The law does not require the teaching of alternatives to scientific theories of evolution, climate change and “the chemical origins of life.” Instead, it aims to prevent school administrators from reining in teachers who expound on alternative hypotheses to those topics.

The measure’s primary sponsor, Republican state Sen. Bo Watson, said it was meant to give teachers the clarity and security to discuss alternative ideas to evolution and climate change that students may have picked up at home and want to explore in class.

“I am glad that the governor recognized that this bill does not do all of the things that its critics have alleged,” Watson said Tuesday. “It does not change the state’s science curriculum and it does not change how science is taught. Both of those assertions are red herrings.”

The bill’s critics, which include the Tennessee Science Teachers Assn. and the state chapter of the American Civil Liberties Union, counter that teachers currently have no problem addressing unconventional ideas and challenges that students bring up. They argue, instead, that the measure gives legal cover to teachers to introduce pseudoscientific ideas.

In a statement to the Tennessean newspaper, Haslam said the measure would create confusion over the state’s science standards.

“The bill received strong bipartisan support, passing the House and Senate by a 3-to-1 margin,” he said. “But good legislation should bring clarity and not confusion. My concern is that this bill has not met this objective.”

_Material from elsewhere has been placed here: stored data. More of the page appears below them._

(** * Payment reminders of the collection service

    A shallow embedding of [CollectionService] (services/reportsService.ts,
    second module of the file) and of the mock [EmailService]
    (services/emailService.ts), and the properties of the reminder planner
    ([calculateReminders]) and of the processor ([sendReminder],
    [processPendingReminders]).

    Conventions of the embedding.
    - A JavaScript [Date] is its time value, a number of milliseconds, in [Z].
      An invalid date (time value NaN) is [None].
    - The integers of the configuration (offsets in days, [maxReminders]) are
      in [Z]; fractional and NaN configuration numbers are outside the model.
    - [Date.prototype.setDate (getDate () + n)] moves a date by [n] calendar
      days in local time; the model takes a time zone with a fixed offset, in
      which this is [n * 86400000] milliseconds.
    - [invoice.dueDate] is a string in the source, only ever used through
      [new Date (invoice.dueDate)]; the record keeps the time value of that
      date.
    - [Math.ceil (x / 86400000)] is computed on doubles in the source and on
      integers here; the two agree as long as the quotient is below 2^26
      days, far beyond any invoice. *)

From Stdlib Require Import ZArith List String Bool Lia QArith DecimalString.
From Stdlib Require DecimalZ DecimalPos.
Import ListNotations.
Local Open Scope Z_scope.

(** ** Data model *)

Inductive ReminderType : Type :=
| due_soon | overdue_1 | overdue_7 | overdue_14 | overdue_30 | final_warning.

Module ReminderStatus.
Inductive t : Type := pending | sent | failed | cancelled.
End ReminderStatus.

Record ReminderConfig : Type := {
  daysBeforeDue : list Z;
  daysAfterDue : list Z;
  enableEmail : bool;
  enablePush : bool;
  maxReminders : Z
}.

Record Reminder : Type := {
  id : string;
  invoiceId : string;
  clientId : string;
  clientEmail : string;
  type : ReminderType;
  scheduledFor : Z;
  sentAt : option Z;
  status : ReminderStatus.t;
  template : string
}.
Lemma Math_max_zero_clamps (x : float) :
  PrimFloat.is_nan x = false -> PrimFloat.ltb 0 x = false -> Math_max 0 x = 0%float.
Proof.
  intros Hnan Hpos. unfold Math_max.
  change (PrimFloat.is_nan 0) with false. simpl orb. rewrite Hnan, Hpos.
  destruct (PrimFloat.ltb x 0); reflexivity.
Qed.

Lemma pre_save_currentStock (m : t) :
  currentStock (stockManagement (pre_save m)) = currentStock (stockManagement m).
Proof.
  unfold pre_save. destruct (trackStock (stockManagement m)); [|reflexivity].
  destruct (is_zero (currentStock (stockManagement m))); reflexivity.
Qed.

(** X1: the save hook is idempotent: a document that went through it is
    left as it is by a second pass. *)
Theorem pre_save_idempotent (m : t) :
  pre_save (pre_save m) = pre_save m.
Proof.
  unfold pre_save.
  destruct (trackStock (stockManagement m)) eqn:Htrack; simpl; [|now rewrite Htrack].
  destruct (is_zero (currentStock (stockManagement m))) eqn:Hz; simpl;
    now rewrite Htrack, Hz.
Qed.

(** X2: [updateStock] with 'subtract' or 'set' never leaves a negative
    stock, whatever the quantity; on an item that does not track its
    stock it changes nothing at all. *)
Theorem updateStock_never_negative (quantity : float) (operation : string) (m : t) :
  (trackStock (stockManagement m) = true ->
   operation = "subtract" \/ operation = "set" ->
   PrimFloat.ltb (currentStock (stockManagement (updateStock quantity operation m))) 0
   = false)
  /\ (trackStock (stockManagement m) = false -> updateStock quantity operation m = m).
Proof.
  split.
  - intros Htrack Hop. unfold updateStock, save. rewrite Htrack. simpl negb. cbv iota.
    rewrite pre_save_currentStock.
    destruct Hop as [-> | ->]; simpl String.eqb; cbv iota.
    + destruct (isOutOfStock _); simpl; apply Math_max_zero_nonneg.
    + destruct (isOutOfStock _); simpl; apply Math_max_zero_nonneg.
  - intros Htrack. unfold updateStock. now rewrite Htrack.
Qed.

The law is likely to stoke growing concerns among teachers around the country that teaching climate science is becoming the same kind of classroom and community flash point as evolution. Tennessee is now the second state, after Louisiana, to allow the teaching of alternatives to accepted science on climate change.

“We respect Gov. Haslam for showing leadership in not signing this legislation,” said Hedy Weinberg, executive director of the American Civil Liberties Union of Tennessee. “But that doesn’t change the fact that Tennessee now has a law on the books essentially granting permission for teachers to violate the 1st Amendment by introducing their own personal religious beliefs on the origin of life into the classroom.”

Biologists say there is no scientific controversy over evolution, only a political one.